London: Printed for E. Newbery...Darton and Harvey...and Vernor and Hood, 1798. Second edition. The first was published in 1794. Some copies of this edition contain hand-colored plates. With 11 numbered black-and-white copper plates (one fold-out) and a fold-out table listing botanical classes according to Linnaean taxonomy. Spine sunned. Some soiling to boards and rubbing to extremities. Small numerical label at foot of spine. Edges untrimmed. Front hinge cracking. Nineteenth century bookplate on front pastedown and contemporary ink signature on half-title. Some foxing to F gathering but otherwise very clean. A very good, fresh, and wide-margined copy of this important botany textbook. Original gray-blue paper boards with light brown cloth spine. Twelvemo. 200 pp. Item #16897
The lessons in An Introduction to Botany are staged as conversations between two sisters, Felicia and Constance. In the preface to the present work, the author explains that she wrote the present work to introduce young women to botany, since many young women at the time were not permitted to study Latin and were thus unable to read earlier botany texts.

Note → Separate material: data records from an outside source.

(* ===== verification/Coff.v ===== *)
(** * bin/coff2noff.c, bin/coff.h: making NOFF executables

    The converter from the COFF files of the cross compiler to the NOFF files
    that address spaces are loaded from: the sections are copied one behind the
    other behind a header that says where they are. *)

From Stdlib Require Import Ascii String.
From stdpp Require Import base tactics list numbers.
From S2P Require Import Prelude Machine AddrSpace Disk OpenFile Directory Host TestPrograms Text.

Local Open Scope Z_scope.

(** ** The format of COFF files, with the fields that are used *)

Definition MIPSELMAGIC : Z := 0x0162.
Definition OMAGIC : Z := 263 (* 0407 *).

Definition sizeof_filehdr : Z := 20.
Definition sizeof_aouthdr : Z := 56.
Definition sizeof_scnhdr : Z := 40.
Definition sizeof_NoffHeader : Z := 40.

(** [s_name] is the memory from the name on: the name has no terminating zero
    when it fills the eight characters of the array. *)
Record scnhdr := mkScn {
  s_name : list Z;
  s_paddr : Z;
  s_size : Z;
  s_scnptr : Z
}.

(** ** The two files *)

(** The input with the offset of fdIn, the output with the offset of fdOut. *)
Record Tool := mkTool {
  input : list Z;
  in_pos : Z;
  output : list Z;
  out_pos : Z
}.

Section Coff2noff.
(** The byte order of the host; what the header contains before it is filled. *)
Context (be : bool) (mem : NoffHeader).

(** A message, unlink of the output and exit(1). *)
Definition die {A} : M Tool A := abort.

(** A negative number of bytes is no argument for malloc and read. *)
Definition Read (nBytes : Z) : M Tool (list Z) :=
  t <- get ;;
  if nBytes <? 0 then undef
  else
    let bs := slice (in_pos t) nBytes (input t) in
    put (mkTool (input t) (in_pos t + zlength bs) (output t) (out_pos t)) ;;;
    if negb (zlength bs =? nBytes) then die else ret bs.

Definition Write (buf : list Z) : M Tool unit :=
  modify (fun t => mkTool (input t) (in_pos t) (write_at (out_pos t) buf (output t)) (out_pos t + zlength buf)).

(** lseek from the beginning; it does nothing when the offset is negative. *)
Definition lseek_in (pos : Z) : M Tool unit :=
  modify (fun t => mkTool (input t) (if pos <? 0 then in_pos t else pos) (output t) (out_pos t)).
Definition lseek_out (pos : Z) : M Tool unit :=
  modify (fun t => mkTool (input t) (in_pos t) (output t) (if pos <? 0 then out_pos t else pos)).

(** A field of a structure, converted to the byte order of the host. *)
Definition short_at (i : Z) (bs : list Z) : Z := ShortToHost be (host_load be (slice i 2 bs)).
Definition long_at (i : Z) (bs : list Z) : Z := i32 (WordToHost be (host_load be (slice i 4 bs))).

Definition scnhdr_of (bs : list Z) : scnhdr :=
  mkScn bs (long_at 8 bs) (long_at 16 bs) (long_at 20 bs).
Definition sections_of (n : Z) (bs : list Z) : list scnhdr :=
  (fun i => scnhdr_of (drop (Z.to_nat (sizeof_scnhdr * i)) bs)) <$> seqZ 0 n.

(** strcmp(name, lit) == 0 *)
Definition named (name : list Z) (lit : string) : bool :=
  bool_decide (take (S (length (text lit))) name = text lit ++ [0]).

Definition set_code (s : Segment) (h : NoffHeader) := mkNoff (noffMagic h) s (initData h) (uninitData h).
Definition set_initData (s : Segment) (h : NoffHeader) := mkNoff (noffMagic h) (code h) s (uninitData h).
Definition set_uninitData (s : Segment) (h : NoffHeader) := mkNoff (noffMagic h) (code h) (initData h) s.
Definition no_size (s : Segment) : Segment := mkSegment (virtualAddr s) (inFileAddr s) 0.

(** The three lines that copy a section. *)
Definition copy_section (s : scnhdr) : M Tool unit :=
  lseek_in (s_scnptr s) ;;; buffer <- Read (s_size s) ;; Write buffer.

(** One turn of the loop, on the header and [inNoffFile]. *)
Definition section (s : scnhdr) (h : NoffHeader) (inNoffFile : Z) : M Tool (NoffHeader * Z) :=
  if s_size s =? 0 then ret (h, inNoffFile)
  else if named (s_name s) ".text" then
    let h := set_code (mkSegment (s_paddr s) inNoffFile (s_size s)) h in
    copy_section s ;;; ret (h, i32 (inNoffFile + s_size s))
  else if named (s_name s) ".data" || named (s_name s) ".rdata" then
    if negb (size (initData h) =? 0) then die
    else
      let h := set_initData (mkSegment (s_paddr s) inNoffFile (s_size s)) h in
      copy_section s ;;; ret (h, i32 (inNoffFile + s_size s))
  else if named (s_name s) ".bss" || named (s_name s) ".sbss" then
    let u := uninitData h in
    if negb (size u =? 0) then
      if s_paddr s =? i32 (virtualAddr u + size u) then die
      else ret (set_uninitData (mkSegment (virtualAddr u) (inFileAddr u) (i32 (size u + s_size s))) h, inNoffFile)
    else ret (set_uninitData (mkSegment (s_paddr s) (inFileAddr u) (s_size s)) h, inNoffFile)
  else die.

Priscilla Wakefield (née Bell, 1751-1832) was the author of introductory science texts on botany and entomology, moral fiction for children, and travel literature. Along with Jane Marcet and Maria Edgeworth, Wakefield was a pioneer of educational writing for young women, and she valued a well-rounded education that included topics from politics and trade to natural history to decorative art. Her most popular works were her series of travel books for children, beginning with The Juvenile Travellers (1801), which reached nineteen editions by 1850. She was one of Darton and Harvey’s major authors; eleven of her books were published by them (Dartons, p. 279). As a philanthropist, Wakefield’s established a pension fund and a savings bank for the poor and provided supplies and funding to midwives. The Dartons, G996 (2).